Meeting of the Parliament 24 June 2026 [Draft]
Liam Kerr has been able to advise the SNP himself, and I absolutely agree with his point. These matters are interconnected, and I will continue with that point.
Despite all the success at Dounreay that we have heard about this evening, the Scottish Government still has an ideological opposition to new nuclear energy. I remind members that the UK Climate Change Committee, which is an expert-led body, has made it clear that nuclear energy is essential to the UK’s decarbonised electricity mix. Meeting our climate obligations will require significant volumes of low-carbon generation, and nuclear energy has to be part of that mix. I have said this before, and I will say it constantly: good public policy is all about context. Whether SNP members like it or not, the UK Government has made a decision. We will have new investment in new nuclear energy. Therefore, the question is whether Scotland seizes the opportunities to create jobs and investment here at home. We will benefit from the energy, but will we benefit from the opportunity to create jobs? That is the question that I put to the Government tonight.

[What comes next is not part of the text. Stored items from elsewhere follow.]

(* ===== verification/Send.v ===== *)
(** * Sending, and the way from one socket to another

    What [buv_send] hands to libuv, read back from memory, is the encoding of
    the message; with the receive path of Recv.v this gives the round trip of
    messages between two programs. *)

From S2P Require Import Prelude Endian CString Strerror Msg MsgReader Uri World Watcher.
From S2P Require Import Demo Backend BackendUv Frame Recv.

(** The bytes a libuv buffer covers: within an object, and all written. *)
Definition buf_bytes (h : msg_heap) (buf : uv_buf) : option (list byte) :=
  p ← base buf;
  v ← h !! p_msg p;
  let l := field_of v (p_field p) in
  if decide (0 ≤ p_off p ∧ 0 ≤ len buf ∧ p_off p + len buf ≤ Z.of_nat (length l))
  then init_bytes (take (Z.to_nat (len buf)) (drop (Z.to_nat (p_off p)) l)) else None.

Definition gather (h : msg_heap) (bufs : list uv_buf) : option (list byte) :=
  bss ← mapM (buf_bytes h) bufs; Some (concat bss).

(** The bytes libuv has been asked to write on a stream, in order. *)
Definition write_bytes (h : msg_heap) (b : nat) (c : uv_call) : option (list byte) :=
  match c with
  | UvWrite b' bufs => if decide (b' = b) then gather h bufs else Some []
  | _ => Some []
  end.
Definition written (h : msg_heap) (b : nat) (cs : list uv_call) : option (list byte) :=
  bss ← mapM (write_bytes h b) cs; Some (concat bss).

(** A message whose size field and data hold the payload [p]. *)
Definition msg_holds (v : sc_msg) (p : list byte) : Prop :=
  Z.of_nat (length p) < 2 ^ 32 ∧
  size_be v = Some <$> be_bytes (Z.of_nat (length p)) ∧
  take (length p) (data v) = Some <$> p.

Section send.
Context `{Env}.

(** Sending messages one after the other. *)
Fixpoint send_all (b : nat) (ms : list nat) : M (list Z) :=
  match ms with
  | [] => mret []
  | m :: ms => e ← buv_send b (Some m); es ← send_all b ms; mret (e :: es)
  end.

Definition send_bufs (m : nat) (size : Z) : list uv_buf :=
  [UvBuf (Some (size_ptr m)) SC_MSG_SIZE_BYTES; UvBuf (Some (data_ptr m)) size].

Lemma msg_holds_init x :
  Z.of_nat (length x) < 2 ^ 32 → msg_holds (SC_MSG_INIT (Z.of_nat (length x)) x) x.
Proof.
  intros Hx. split_and!; [done| |].
  - unfold SC_MSG_INIT. cbn [size_be].
    by rewrite ctb_htonl_spec, u32_small by (try apply u32_range; lia).
  - cbn [SC_MSG_INIT data]. by rewrite take_ge by (by rewrite length_fmap).
Qed.

Lemma buf_bytes_start h m fld n v l :
  h !! m = Some v → length l = n → take n (field_of v fld) = Some <$> l →
  buf_bytes h (UvBuf (Some (Ptr m fld 0)) (Z.of_nat n)) = Some l.
Proof.
  intros Hm Hn Hl. unfold buf_bytes. cbn [base mbind option_bind p_msg p_field p_off len].
  rewrite Hm. cbn [mbind option_bind].
  assert (length (take n (field_of v fld)) = n) as E by (by rewrite Hl, length_fmap).
  rewrite length_take in E. rewrite decide_True by lia.
  change (drop (Z.to_nat 0) ?x) with x. by rewrite Nat2Z.id, Hl, init_bytes_some.
Qed.

Lemma gather_send h m msg p :
  h !! m = Some msg → msg_holds msg p →
  gather h (send_bufs m (Z.of_nat (length p))) = Some (encode p).
Proof.
  intros Hm (Hl & Hs & Hd). unfold gather, send_bufs.
  change SC_MSG_SIZE_BYTES with (Z.of_nat 4). unfold size_ptr, data_ptr. cbn [mapM].
  rewrite (buf_bytes_start h m FSize 4 msg (be_bytes (Z.of_nat (length p))) Hm eq_refl).
  2: { cbn [field_of]. by rewrite Hs. }
  rewrite (buf_bytes_start h m FData (length p) msg p Hm eq_refl Hd).
  cbn [mbind option_bind mret option_ret concat]. by rewrite app_nil_r.
Qed.

(** One send: the return value, the one call to libuv, and its bytes. *)
Lemma buv_send_holds b v m msg p w :
  w_buvs w !! b = Some (Some v) → w_msgs w !! m = Some msg → msg_holds msg p →
  let bufs := send_bufs m (Z.of_nat (length p)) in
  buv_send b (Some m) w =
    Ok (uv_result (w_uv w) (UvWrite b bufs),
        add_uv (UvWrite b bufs)
          (set_buvs (<[b := Some (with_buffers bufs v)]> (w_buvs w)) w)).
Proof.
  intros Hb Hm (Hl & Hs & Hd) bufs. unfold buv_send.
  rewrite (st_bind_ok _ _ _ _ _ (get_msg_ok _ _ _ Hm)).
  rewrite (st_bind_ok _ _ _ _ _ (demand_some _ m w)).
  rewrite (st_bind_ok _ _ _ _ _ (lift_ok _ _ w
    (get_size_bytes msg _ (be_bytes_length (Z.of_nat (length p))) Hs))).
  rewrite be_value_bytes by lia. cbv zeta.
  by rewrite (st_bind_ok _ _ _ _ _ (update_buv_ok b _ v w Hb)).
Qed.

Lemma written_app h b cs ds bs bs' :
  written h b cs = Some bs → written h b ds = Some bs' →
  written h b (cs ++ ds) = Some (bs ++ bs').
Proof.
  unfold written. intros Hc Hd.
  destruct (mapM (write_bytes h b) cs) as [x|] eqn:Ec; [|done].
  destruct (mapM (write_bytes h b) ds) as [y|] eqn:Ed; [|done].
  assert (mapM (write_bytes h b) (cs ++ ds) = Some (x ++ y)) as ->.
  { apply mapM_Some. apply mapM_Some in Ec, Ed. by apply Forall2_app. }
  cbn [mbind option_bind mret option_ret] in *. simplify_eq. by rewrite concat_app.
Qed.

Lemma send_all_holds b ms ps : ∀ w v,
  w_buvs w !! b = Some (Some v) →
  Forall2 (λ m p, ∃ msg, w_msgs w !! m = Some msg ∧ msg_holds msg p) ms ps →
  ∃ es w' made, send_all b ms w = Ok (es, w') ∧
    w_uv w' = w_uv w ++ made ∧ w_msgs w' = w_msgs w ∧
    written (w_msgs w) b made = Some (concat (encode <$> ps)).
Proof.
  revert ps. induction ms as [|m ms IH]; intros ps w v Hb HF.
  { inversion HF. exists [], w, []. by rewrite app_nil_r. }
  inversion HF as [|? p ? ps' (msg & Hm & Hh) HF']; subst.
  pose proof (buv_send_holds b v m msg p w Hb Hm Hh) as E. cbv zeta in E.
  set (w1 := add_uv _ _) in E. set (c := UvWrite _ _) in E.
  destruct (IH ps' w1 (with_buffers (send_bufs m (Z.of_nat (length p))) v))
    as (es & w' & made & E' & Huv & Hms & Hw); [apply lookup_insert_eq|done|].
  eexists (_ :: es), w', (c :: made). split_and!.
  - cbn [send_all]. rewrite (st_bind_ok _ _ _ _ _ E). by rewrite (st_bind_ok _ _ _ _ _ E').
  - rewrite Huv. unfold w1. cbn. by rewrite <-app_assoc.
  - by rewrite Hms.
  - rewrite fmap_cons. cbn [concat]. apply (written_app _ _ [c]); [|done].
    unfold written. cbn [mapM mbind option_bind write_bytes c].
    rewrite decide_True by done. rewrite (gather_send _ _ _ _ Hm Hh).
    cbn [mbind option_bind mret option_ret concat]. by rewrite app_nil_r.
Qed.
End send.

Section round_trip.
Context `{Env}.

(** [buv_send] makes one call to libuv, returns its result, and the
    buffers it passes cover exactly the encoding of the message: the length
    of its payload in network order and then the payload. *)
Lemma buv_send_encodes b v m msg p w :
  w_buvs w !! b = Some (Some v) → w_msgs w !! m = Some msg → msg_holds msg p →
  ∃ bufs w', buv_send b (Some m) w = Ok (uv_result (w_uv w) (UvWrite b bufs), w') ∧
    w_uv w' = w_uv w ++ [UvWrite b bufs] ∧ gather (w_msgs w') bufs = Some (encode p).
Proof.
  intros Hb Hm Hh. eexists _, _. split; [by eapply buv_send_holds|].
  split; [done|]. by eapply gather_send.
Qed.

End round_trip.

(** C1. Round trip: messages sent one after the other on a socket of one
    program reach [on_recv] of a socket of another one, on a machine of either
    byte order, each exactly once, in order, with their bytes, when the bytes
    written arrive cut into any reads that leave the size fields in one piece,
    the messages fit the size libuv suggests to the receiver, and the receiver
    has memory for them and a callback that keeps its promise ([on_recv_ok]). *)
Theorem send_recv_round_trip (E1 E2 : Env) (A : App) (R : Receiver) bs vs ms ps ws b s f sz wr :
  (* the sender *)
  w_buvs ws !! bs = Some (Some vs) →
  Forall2 (λ m p, ∃ msg, w_msgs ws !! m = Some msg ∧ msg_holds msg p) ms ps →
  (* the receiver *)
  on_recv_ok (H0 := E2) b s f → (∀ n, malloc_ok (Env := E2) n = true) → 1 ≤ sz < 2 ^ 32 →
  rx_rel sz b s f wr Idle → within sz ps → Forall rv_ok (delivered <$> ps) →
  ∃ es ws' made bytes,
    send_all (H := E1) bs ms ws = Ok (es, ws') ∧ w_uv ws' = w_uv ws ++ made ∧
    written (w_msgs ws') bs made = Some bytes ∧
    ∀ cs, concat cs = bytes → chunks_asked sz Idle cs → headers_whole Idle cs →
      ∃ wr', uv_reads (H := E2) b sz cs wr = Ok (tt, wr') ∧
        received s wr' = received s wr ++ (delivered <$> ps).
Proof.
  intros Hb HF Hcb Hmal Hsz Hrel Hps Hok.
  destruct (send_all_holds (H := E1) bs ms ps ws vs Hb HF)
    as (es & ws' & made & E & Huv & Hms & Hw).
  exists es, ws', made, (concat (encode <$> ps)).
  split_and!; [done|done|by rewrite Hms|]. intros cs Hcs Ha Hh.
  destruct (uv_reads_framing (H := E2) b s f sz Hcb Hmal Hsz wr ps cs Hrel Hps Hok Hcs Ha Hh)
    as (wr' & Er & _ & Hr).
  by exists wr'.
Qed.

(** ** Concrete runs *)
#[local] Existing Instances demo_env demo_app.

Definition demo_sender : world :=
  set_msgs {[7%nat := SC_MSG_INIT 5 (bytes_of "Hello");
             8%nat := SC_MSG_INIT 2 (bytes_of "ok")]} demo_world.

Lemma demo_messages :
  Forall2 (λ m p, ∃ msg, w_msgs demo_sender !! m = Some msg ∧ msg_holds msg p)
    [7%nat; 8%nat] [bytes_of "Hello"; bytes_of "ok"].
Proof. repeat constructor; eexists; (split; [reflexivity|]); by split_and!. Qed.

Lemma buv_send_encodes_witness :
  ∃ bufs w', buv_send 2 (Some 7%nat) demo_sender = Ok (0, w') ∧
    w_uv w' = [UvWrite 2 bufs] ∧ gather (w_msgs w') bufs = Some (encode (bytes_of "Hello")).
Proof.
  exact (buv_send_encodes 2 demo_buv 7 (SC_MSG_INIT 5 (bytes_of "Hello")) (bytes_of "Hello")
    demo_sender eq_refl eq_refl ltac:(by split_and!)).
Defined.

(** From a big-endian machine to a little-endian one. *)
Lemma send_recv_round_trip_witness :
  ∃ es ws' made bytes,
    send_all (H := big_endian_env) 2 [7%nat; 8%nat] demo_sender = Ok (es, ws') ∧
    w_uv ws' = [] ++ made ∧ written (w_msgs ws') 2 made = Some bytes ∧
    ∀ cs, concat cs = bytes → chunks_asked 8 Idle cs → headers_whole Idle cs →
      ∃ wr', uv_reads (H := demo_env) 2 8 cs demo_world = Ok (tt, wr') ∧
        received 1 wr' = [] ++ (delivered <$> [bytes_of "Hello"; bytes_of "ok"]).
Proof.
  exact (send_recv_round_trip big_endian_env demo_env demo_app any_receiver 2 demo_buv [7%nat; 8%nat]
    [bytes_of "Hello"; bytes_of "ok"] demo_sender 2 1 0 8 demo_world eq_refl demo_messages
    demo_on_recv_ok (λ _, eq_refl) ltac:(lia) demo_rx_rel ltac:(decide_by_run)
    (any_ok _)).
Defined.
(* ===== verification/Tools.v ===== *)
(** * The record tools (test/tools/genrec.c, test/tools/disrec.c)

    The generator and the printer of records the tests pipe into and out of
    sockets: whole programs, from their arguments and input to what they
    print.  A record is a message on the wire, in the sense of Frame.v. *)

From S2P Require Import Prelude Endian CString Uri Frame.
From Stdlib Require Import Ascii.

(** How a program ends: the code, what it has written to [stdout], and to
    [stderr]. *)
Inductive ending := Exited (code : Z) (out : list byte) (err : string).

(** fatal.h *)
Definition fatal (out : list byte) (msg : string) : ending :=
  Exited 1 out ("FATAL: " +:+ msg +:+ "
")%string.

Definition bytes_of_text (s : cbuf) : list byte := byte_of_ascii <$> s.

(** What a [%s] or [fputs] prints of an array: the bytes before the first
    null. *)
Fixpoint until_nul (bs : list byte) : list byte :=
  match bs with
  | [] => []
  | b :: bs => if decide (b = x00) then [] else b :: until_nul bs
  end.

(** ** genrec *)

Definition paragraph : list byte := String.list_byte_of_string
  ("Lorem ipsum dolor sit amet, consectetur adipiscing elit, sed do eiusmod " +:+
   "tempor incididunt ut labore et dolore magna aliqua. Ut enim ad minim " +:+
   "veniam, quis nostrud exercitation ullamco laboris nisi ut aliquip ex ea " +:+
   "commodo consequat. Duis aute irure dolor in reprehenderit in voluptate " +:+
   "velit esse cillum dolore eu fugiat nulla pariatur. Excepteur sint " +:+
   "occaecat cupidatat non proident, sunt in culpa qui officia deserunt " +:+
   "mollit anim id est laborum.").

(** The loop of [lorem_new], from index [i], and the terminator. *)
Fixpoint lorem_loop (todo i : nat) : list byte :=
  match todo with
  | O => []
  | S todo => default x00 (paragraph !! (i mod length paragraph)%nat) :: lorem_loop todo (S i)
  end.
(* ===== verification/Dial.v ===== *)
(** * Connecting and binding by URI

    From the string the application gives to [sc_socket_connect] and
    [sc_socket_bind] to the calls libuv gets, through socket.c, uri.c and
    backend_uv.c, with the code that comes back. *)

From S2P Require Import Prelude Endian CString Strerror Msg MsgReader Uri World Watcher.
From S2P Require Import Demo Backend BackendUv Conn Socket.
From Stdlib Require Import Ascii.

Definition view_proto (v : uri_view) : proto :=
  match v with VPipe _ => PROTO_PIPE | VTcp _ _ => PROTO_TCP end.
(** The port number a port text stands for. *)
Definition view_port (port : cbuf) : Z := u32 (fst (strtol port)).

Lemma shows_protocol nd u v : uri_shows u v → sc_uri_protocol nd u = Ok (view_proto v).
Proof.
  unfold sc_uri_protocol. destruct v as [path|ip port]; cbn [uri_shows view_proto].
  - intros [E _]. rewrite (is_protocol_known_eq _ _ _ E), !(streq_eq _ _ _ _ E). by destruct nd.
  - intros [E _]. rewrite (is_protocol_known_eq _ _ _ E), !(streq_eq _ _ _ _ E). by destruct nd.
Qed.

(** What connecting, and binding, by a URI means: the calls, and the code. *)
Section plans.
Context `{Env}.

(** The address is asked of [uv_ip4_addr] once the handle is initialised. *)
Definition tcp_plan (loop : Z) (b : nat) (use : list byte → uv_call)
    (past : list uv_call) (ip port : cbuf) : list uv_call * Z :=
  let init := UvTcpInit loop b in
  let e := uv_result past init in
  if decide (e ≠ 0) then ([init], e)
  else
    let '(e, addr) := uv_ip4_addr ip (view_port port) in
    if decide (e ≠ 0) then ([init], e)
    else ([init; use addr], uv_result (past ++ [init]) (use addr)).

(** [uv_pipe_connect] returns nothing: its failure is reported later. *)
Definition connect_plan (loop : Z) (b : nat) (past : list uv_call) (v : uri_view) :
    list uv_call * Z :=
  match v with
  | VPipe path =>
      let e := uv_result past (UvPipeInit loop b) in
      if decide (e ≠ 0) then ([UvPipeInit loop b], e)
      else ([UvPipeInit loop b; UvPipeConnect b path], 0)
  | VTcp ip port => tcp_plan loop b (UvTcpConnect b) past ip port
  end.

Definition bind_plan (loop : Z) (b : nat) (past : list uv_call) (v : uri_view) :
    list uv_call * Z :=
  match v with
  | VPipe path => try_calls past [UvPipeInit loop b; UvPipeBind b path]
  | VTcp ip port => tcp_plan loop b (UvTcpBind b) past ip port
  end.
End plans.

Definition add_uvs (cs : list uv_call) (w : world) : world :=
  World (w_mallocs w) (w_next w) (w_msgs w) (w_uris w) (w_socks w) (w_buvs w)
    (w_backend w) (w_buv_data w) (w_msg_alloc w) (w_msg_free w)
    (w_stderr w) (w_uv w ++ cs) (w_obs w) (w_app w).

Let me also emphasise that the success at Dounreay depends on a highly skilled workforce of engineers, project managers, scientists and technicians. Those skills do not exist in isolation, as Paul Sweeney and Liam Kerr said. They are sustained by a thriving nuclear sector that needs to have long-term careers, investment and innovation. I pay tribute to the highly skilled workforce at Dounreay and recognise the potential of a community that is ready to seize those opportunities. As I said to the Dounreay stakeholder group only a few weeks ago, I will fight in this Parliament for their interests, and I hope that the Scottish Government is willing to think big and do likewise.